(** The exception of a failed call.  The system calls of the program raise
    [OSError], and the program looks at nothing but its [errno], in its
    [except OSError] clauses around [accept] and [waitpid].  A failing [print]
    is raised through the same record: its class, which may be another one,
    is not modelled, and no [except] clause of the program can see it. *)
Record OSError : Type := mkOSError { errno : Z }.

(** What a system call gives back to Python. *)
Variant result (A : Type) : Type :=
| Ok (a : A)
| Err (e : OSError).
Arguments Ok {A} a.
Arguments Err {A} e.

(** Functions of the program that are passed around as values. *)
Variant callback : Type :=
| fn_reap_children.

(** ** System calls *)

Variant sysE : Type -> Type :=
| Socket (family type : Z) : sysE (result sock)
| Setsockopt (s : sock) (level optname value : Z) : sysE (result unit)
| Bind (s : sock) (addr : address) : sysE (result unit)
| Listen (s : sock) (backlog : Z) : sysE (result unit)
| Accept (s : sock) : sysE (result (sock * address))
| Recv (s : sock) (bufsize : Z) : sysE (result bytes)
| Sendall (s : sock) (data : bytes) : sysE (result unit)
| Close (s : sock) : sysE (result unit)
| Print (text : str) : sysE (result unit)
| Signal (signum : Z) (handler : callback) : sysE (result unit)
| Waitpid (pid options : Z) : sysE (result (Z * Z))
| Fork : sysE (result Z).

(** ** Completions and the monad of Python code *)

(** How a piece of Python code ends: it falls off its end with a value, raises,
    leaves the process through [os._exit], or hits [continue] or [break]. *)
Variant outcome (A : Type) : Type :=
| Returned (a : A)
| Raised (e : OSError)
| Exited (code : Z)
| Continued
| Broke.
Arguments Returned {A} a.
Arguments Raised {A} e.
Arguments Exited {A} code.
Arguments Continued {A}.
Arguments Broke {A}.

= = = =

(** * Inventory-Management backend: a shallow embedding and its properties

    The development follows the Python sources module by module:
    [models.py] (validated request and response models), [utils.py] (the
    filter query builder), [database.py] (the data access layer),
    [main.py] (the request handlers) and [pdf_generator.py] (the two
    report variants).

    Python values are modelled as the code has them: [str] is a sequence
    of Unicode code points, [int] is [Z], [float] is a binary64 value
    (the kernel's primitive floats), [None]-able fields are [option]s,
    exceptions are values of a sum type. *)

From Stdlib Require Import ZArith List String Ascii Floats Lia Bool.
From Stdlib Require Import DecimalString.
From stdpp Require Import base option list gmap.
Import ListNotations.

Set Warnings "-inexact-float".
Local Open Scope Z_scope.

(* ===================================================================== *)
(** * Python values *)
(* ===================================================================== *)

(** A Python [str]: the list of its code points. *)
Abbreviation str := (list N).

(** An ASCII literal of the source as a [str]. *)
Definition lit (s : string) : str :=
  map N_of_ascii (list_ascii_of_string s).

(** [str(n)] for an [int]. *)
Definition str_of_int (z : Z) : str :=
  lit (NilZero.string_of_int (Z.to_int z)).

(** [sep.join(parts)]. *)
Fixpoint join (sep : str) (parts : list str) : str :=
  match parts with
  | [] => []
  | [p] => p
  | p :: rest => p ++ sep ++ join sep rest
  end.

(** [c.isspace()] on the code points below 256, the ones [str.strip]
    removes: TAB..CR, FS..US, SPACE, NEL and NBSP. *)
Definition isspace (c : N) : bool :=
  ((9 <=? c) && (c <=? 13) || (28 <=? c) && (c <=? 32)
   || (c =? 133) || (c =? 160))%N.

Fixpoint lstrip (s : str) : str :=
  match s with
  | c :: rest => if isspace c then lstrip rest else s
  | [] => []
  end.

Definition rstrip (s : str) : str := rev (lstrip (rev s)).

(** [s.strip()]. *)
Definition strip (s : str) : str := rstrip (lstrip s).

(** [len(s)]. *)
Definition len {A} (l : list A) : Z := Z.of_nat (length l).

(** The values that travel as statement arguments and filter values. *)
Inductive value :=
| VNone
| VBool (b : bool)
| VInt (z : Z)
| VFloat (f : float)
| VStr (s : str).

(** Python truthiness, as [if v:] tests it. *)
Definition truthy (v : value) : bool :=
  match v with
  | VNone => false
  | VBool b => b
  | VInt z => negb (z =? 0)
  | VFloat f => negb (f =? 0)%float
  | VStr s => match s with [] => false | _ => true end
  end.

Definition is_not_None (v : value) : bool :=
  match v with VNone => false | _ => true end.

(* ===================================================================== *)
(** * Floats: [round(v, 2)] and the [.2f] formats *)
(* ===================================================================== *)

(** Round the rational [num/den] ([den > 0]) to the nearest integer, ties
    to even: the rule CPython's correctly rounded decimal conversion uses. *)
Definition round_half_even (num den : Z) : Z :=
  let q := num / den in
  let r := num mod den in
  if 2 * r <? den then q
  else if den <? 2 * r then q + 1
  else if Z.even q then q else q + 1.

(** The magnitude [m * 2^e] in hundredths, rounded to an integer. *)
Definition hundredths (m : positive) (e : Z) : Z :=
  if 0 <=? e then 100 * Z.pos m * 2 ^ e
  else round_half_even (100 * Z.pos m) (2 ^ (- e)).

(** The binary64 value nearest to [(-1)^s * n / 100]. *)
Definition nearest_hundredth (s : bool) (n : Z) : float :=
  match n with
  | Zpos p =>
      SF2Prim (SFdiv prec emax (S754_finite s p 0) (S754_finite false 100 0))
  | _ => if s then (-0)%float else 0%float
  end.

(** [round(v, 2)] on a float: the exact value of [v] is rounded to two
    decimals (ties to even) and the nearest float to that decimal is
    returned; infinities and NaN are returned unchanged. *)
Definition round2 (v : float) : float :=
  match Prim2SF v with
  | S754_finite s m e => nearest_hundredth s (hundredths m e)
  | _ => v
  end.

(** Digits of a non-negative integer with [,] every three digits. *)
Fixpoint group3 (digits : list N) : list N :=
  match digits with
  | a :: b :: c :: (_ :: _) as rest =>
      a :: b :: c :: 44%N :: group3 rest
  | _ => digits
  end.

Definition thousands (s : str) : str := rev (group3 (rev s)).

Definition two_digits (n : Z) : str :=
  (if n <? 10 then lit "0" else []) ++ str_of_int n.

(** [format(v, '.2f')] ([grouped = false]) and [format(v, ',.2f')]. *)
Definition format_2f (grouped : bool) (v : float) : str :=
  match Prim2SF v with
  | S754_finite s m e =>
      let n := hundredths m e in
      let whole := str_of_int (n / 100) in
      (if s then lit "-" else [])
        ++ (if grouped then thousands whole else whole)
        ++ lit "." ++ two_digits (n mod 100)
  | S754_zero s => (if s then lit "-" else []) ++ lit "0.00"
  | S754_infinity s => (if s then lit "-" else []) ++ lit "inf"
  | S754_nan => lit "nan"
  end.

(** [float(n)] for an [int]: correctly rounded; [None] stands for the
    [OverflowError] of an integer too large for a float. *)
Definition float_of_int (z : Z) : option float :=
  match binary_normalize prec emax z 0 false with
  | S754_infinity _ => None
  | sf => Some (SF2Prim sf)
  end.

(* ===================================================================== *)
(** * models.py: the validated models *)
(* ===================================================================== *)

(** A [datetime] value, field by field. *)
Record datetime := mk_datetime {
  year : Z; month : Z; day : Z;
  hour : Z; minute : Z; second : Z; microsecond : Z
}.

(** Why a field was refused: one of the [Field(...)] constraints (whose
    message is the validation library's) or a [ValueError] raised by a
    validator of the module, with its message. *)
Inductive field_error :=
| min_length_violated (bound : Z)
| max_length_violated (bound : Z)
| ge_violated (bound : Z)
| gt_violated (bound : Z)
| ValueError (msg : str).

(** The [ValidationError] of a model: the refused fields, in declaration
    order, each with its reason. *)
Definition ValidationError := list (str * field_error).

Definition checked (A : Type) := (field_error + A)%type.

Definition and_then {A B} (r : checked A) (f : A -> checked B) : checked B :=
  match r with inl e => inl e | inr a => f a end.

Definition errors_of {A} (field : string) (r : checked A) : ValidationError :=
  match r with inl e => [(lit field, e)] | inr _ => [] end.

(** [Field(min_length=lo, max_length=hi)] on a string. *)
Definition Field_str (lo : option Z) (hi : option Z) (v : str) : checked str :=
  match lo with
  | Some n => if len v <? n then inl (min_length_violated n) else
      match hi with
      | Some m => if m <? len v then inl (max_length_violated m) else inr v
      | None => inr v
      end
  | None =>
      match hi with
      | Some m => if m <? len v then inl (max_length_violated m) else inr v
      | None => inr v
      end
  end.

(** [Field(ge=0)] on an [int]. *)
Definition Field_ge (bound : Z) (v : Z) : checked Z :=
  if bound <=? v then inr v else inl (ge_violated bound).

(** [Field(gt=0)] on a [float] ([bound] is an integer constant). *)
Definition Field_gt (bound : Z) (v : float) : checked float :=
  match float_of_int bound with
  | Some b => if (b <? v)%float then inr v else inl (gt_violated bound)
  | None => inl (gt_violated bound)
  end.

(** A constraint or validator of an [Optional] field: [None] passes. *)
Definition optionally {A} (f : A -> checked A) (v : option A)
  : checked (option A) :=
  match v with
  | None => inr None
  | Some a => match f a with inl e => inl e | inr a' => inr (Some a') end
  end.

= = = =

#### WHAT THE TASK REQUIRES
Using the entries shown above, reproduce verbatim the lines from the line bearing "report variants)." to the line bearing "(** * Python values *)", inclusive.

#### RESULT OF THIS EXERCISE
    report variants).

    Python values are modelled as the code has them: [str] is a sequence
    of Unicode code points, [int] is [Z], [float] is a binary64 value
    (the kernel's primitive floats), [None]-able fields are [option]s,
    exceptions are values of a sum type. *)

From Stdlib Require Import ZArith List String Ascii Floats Lia Bool.
From Stdlib Require Import DecimalString.
From stdpp Require Import base option list gmap.
Import ListNotations.

Set Warnings "-inexact-float".
Local Open Scope Z_scope.

(* ===================================================================== *)
(** * Python values *)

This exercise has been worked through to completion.